Lemma ask_between n T t : between n T t -> between n T (ask_sample t).
Proof. intros (k & [] & ?). exists k. split; [|done]. by constructor. Qed.

Lemma take_between n T t : between n T t -> between n T (take_sample t).
Proof. intros (k & [] & ?). exists k. split; [|done]. by constructor. Qed.

Lemma between_later n T T' t : T <= T' -> between n T t -> between n T' t.
Proof. intros HT (k & Ht & ?). exists k. split; [by apply (tracked_later T)|done]. Qed.

Lemma sampling_quiet cfg now t : dtrue (samplingLengthMs cfg) = true -> quiet cfg now t.
Proof. intros Hon est _ _ _. by left. Qed.

(** The outcome of a history: a thread that counted all its tasks, unless the
    estimate of an elapsed time did not fit its 64-bit integer. *)
Lemma run_sampling cfg es n T t :
  cfg_ok cfg -> dtrue (samplingLengthMs cfg) = true -> between n T t -> 0 < T -> monotonic T es -> 0 <= n -> n + tasks_of es < 2 ^ 53 ->
  run_thread cfg es t = Err IntOverflow \/
  exists t', run_thread cfg es t = Ok t' /\ between (n + tasks_of es) (last_time T es) t'.
Proof.
  intros Hcfg Hon. revert n T t. induction es as [|e es IH]; intros n T t Ht HT Hmono Hn Hn53.
  { right. exists t. cbn. rewrite Z.add_0_r. done. }
  pose proof (tasks_of_nonneg es) as Hes. destruct e as [tb te| | |i v]; cbn [run_thread thread_step mbind result_bind].
  - destruct Hmono as (Htb & Hte & Hmono). cbn [tasks_of] in *.
    destruct (begin_between cfg n T tb t) as [[-> _]|(t1 & -> & Ht1 & _)]; [done|done|lia|lia|lia|by apply sampling_quiet|by left|].
    cbn [mbind result_bind]. pose proof (end_inside n tb te t1 Ht1 Hn ltac:(lia) ltac:(lia)) as Ht2.
    destruct (IH (n + 1) te (end_thread 1 te t1)) as [->|(t' & -> & Ht')]; [done|lia|done|lia|lia|by left|right].
    exists t'. split; [done|]. by replace (n + (1 + tasks_of es)) with (n + 1 + tasks_of es) by lia.
  - apply (IH n T); [by apply ask_between|done..].
  - apply (IH n T); [by apply take_between|done..].
  - apply (IH n T); [by apply store_between|done..].
Qed.
(** A schedule that runs is an execution. *)
Lemma schedule_nsteps xs s s' : schedule aggregator pid xs s = Some (Ok s') -> nsteps step (length xs) s s'.
Proof.
  revert s. induction xs as [|x xs IH]; intros s E; cbn [schedule] in E; [injection E as <-; constructor|].
  destruct (exec x s) as [[s1|f]|] eqn:E1; [|done..]. apply nsteps_l with s1; [by exists x|by apply IH].
Qed.

Lemma schedule_reachable cfg n xs s : schedule aggregator pid xs (initial cfg n) = Some (Ok s) -> reachable cfg n s.
Proof. intros E. apply schedule_nsteps in E. by apply rtc_nsteps_2 in E. Qed.

(** ** The end reaches the monitor *)

(** The monitor learnt the totals and acknowledged. *)
Definition told (s s' : system) : Prop :=
  mon_at s' = Done /\ m_totalTasks (monitor s') = _totalTasks (app s) /\ m_executionTime (monitor s') = _executionTime (app s) /\
  exists ack, type ack = MESSAGE_TYPE_STOPACK /\ ack ∈ requests s'.

Lemma waiting_told s : mon_at s = Waiting -> sent (app s) = [stop_message (app s)] ->
  exists s', schedule aggregator pid [TheMonitor] s = Some (Ok s') /\ told s s'.
Proof.
  intros Hm Hs. cbn. unfold monitor_exec. rewrite Hm, Hs. cbn. eexists. split; [done|]. repeat (split; [done|]).
  eexists. split; [|apply elem_of_app; right; by apply list_elem_of_singleton]. done.
Qed.

Lemma idle_told s : mon_at s = Idle -> sent (app s) = [stop_message (app s)] ->
  exists s', schedule aggregator pid [TheMonitor; TheMonitor] s = Some (Ok s') /\ told s s'.
Proof.
  intros Hm Hs. set (s1 := monitor_step (app s) (requests s ++ [sample_request]) (monitor s) Waiting (received s) s).
  destruct (waiting_told s1) as (s' & E & Ht); [done|done|]. exists s'. split; [|done].
  cbn [schedule] in E |- *. assert (E1 : exec TheMonitor s = Some (Ok s1)) by (cbn; unfold monitor_exec; by rewrite Hm).
  by rewrite E1.
Qed.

§ **ACTIVITY**: Retype all of the material, exactly as written.

§ **WRITTEN RESPONSE**:
Lemma ask_between n T t : between n T t -> between n T (ask_sample t).
Proof. intros (k & [] & ?). exists k. split; [|done]. by constructor. Qed.

Lemma take_between n T t : between n T t -> between n T (take_sample t).
Proof. intros (k & [] & ?). exists k. split; [|done]. by constructor. Qed.

Lemma between_later n T T' t : T <= T' -> between n T t -> between n T' t.
Proof. intros HT (k & Ht & ?). exists k. split; [by apply (tracked_later T)|done]. Qed.

Lemma sampling_quiet cfg now t : dtrue (samplingLengthMs cfg) = true -> quiet cfg now t.
Proof. intros Hon est _ _ _. by left. Qed.

(** The outcome of a history: a thread that counted all its tasks, unless the
    estimate of an elapsed time did not fit its 64-bit integer. *)
Lemma run_sampling cfg es n T t :
  cfg_ok cfg -> dtrue (samplingLengthMs cfg) = true -> between n T t -> 0 < T -> monotonic T es -> 0 <= n -> n + tasks_of es < 2 ^ 53 ->
  run_thread cfg es t = Err IntOverflow \/
  exists t', run_thread cfg es t = Ok t' /\ between (n + tasks_of es) (last_time T es) t'.
Proof.
  intros Hcfg Hon. revert n T t. induction es as [|e es IH]; intros n T t Ht HT Hmono Hn Hn53.
  { right. exists t. cbn. rewrite Z.add_0_r. done. }
  pose proof (tasks_of_nonneg es) as Hes. destruct e as [tb te| | |i v]; cbn [run_thread thread_step mbind result_bind].
  - destruct Hmono as (Htb & Hte & Hmono). cbn [tasks_of] in *.
    destruct (begin_between cfg n T tb t) as [[-> _]|(t1 & -> & Ht1 & _)]; [done|done|lia|lia|lia|by apply sampling_quiet|by left|].
    cbn [mbind result_bind]. pose proof (end_inside n tb te t1 Ht1 Hn ltac:(lia) ltac:(lia)) as Ht2.
    destruct (IH (n + 1) te (end_thread 1 te t1)) as [->|(t' & -> & Ht')]; [done|lia|done|lia|lia|by left|right].
    exists t'. split; [done|]. by replace (n + (1 + tasks_of es)) with (n + 1 + tasks_of es) by lia.
  - apply (IH n T); [by apply ask_between|done..].
  - apply (IH n T); [by apply take_between|done..].
  - apply (IH n T); [by apply store_between|done..].
Qed.
(** A schedule that runs is an execution. *)
Lemma schedule_nsteps xs s s' : schedule aggregator pid xs s = Some (Ok s') -> nsteps step (length xs) s s'.
Proof.
  revert s. induction xs as [|x xs IH]; intros s E; cbn [schedule] in E; [injection E as <-; constructor|].
  destruct (exec x s) as [[s1|f]|] eqn:E1; [|done..]. apply nsteps_l with s1; [by exists x|by apply IH].
Qed.

Lemma schedule_reachable cfg n xs s : schedule aggregator pid xs (initial cfg n) = Some (Ok s) -> reachable cfg n s.
Proof. intros E. apply schedule_nsteps in E. by apply rtc_nsteps_2 in E. Qed.

(** ** The end reaches the monitor *)

(** The monitor learnt the totals and acknowledged. *)
Definition told (s s' : system) : Prop :=
  mon_at s' = Done /\ m_totalTasks (monitor s') = _totalTasks (app s) /\ m_executionTime (monitor s') = _executionTime (app s) /\
  exists ack, type ack = MESSAGE_TYPE_STOPACK /\ ack ∈ requests s'.

Lemma waiting_told s : mon_at s = Waiting -> sent (app s) = [stop_message (app s)] ->
  exists s', schedule aggregator pid [TheMonitor] s = Some (Ok s') /\ told s s'.
Proof.
  intros Hm Hs. cbn. unfold monitor_exec. rewrite Hm, Hs. cbn. eexists. split; [done|]. repeat (split; [done|]).
  eexists. split; [|apply elem_of_app; right; by apply list_elem_of_singleton]. done.
Qed.

Lemma idle_told s : mon_at s = Idle -> sent (app s) = [stop_message (app s)] ->
  exists s', schedule aggregator pid [TheMonitor; TheMonitor] s = Some (Ok s') /\ told s s'.
Proof.
  intros Hm Hs. set (s1 := monitor_step (app s) (requests s ++ [sample_request]) (monitor s) Waiting (received s) s).
  destruct (waiting_told s1) as (s' & E & Ht); [done|done|]. exists s'. split; [|done].
  cbn [schedule] in E |- *. assert (E1 : exec TheMonitor s = Some (Ok s1)) by (cbn; unfold monitor_exec; by rewrite Hm).
  by rewrite E1.
Qed.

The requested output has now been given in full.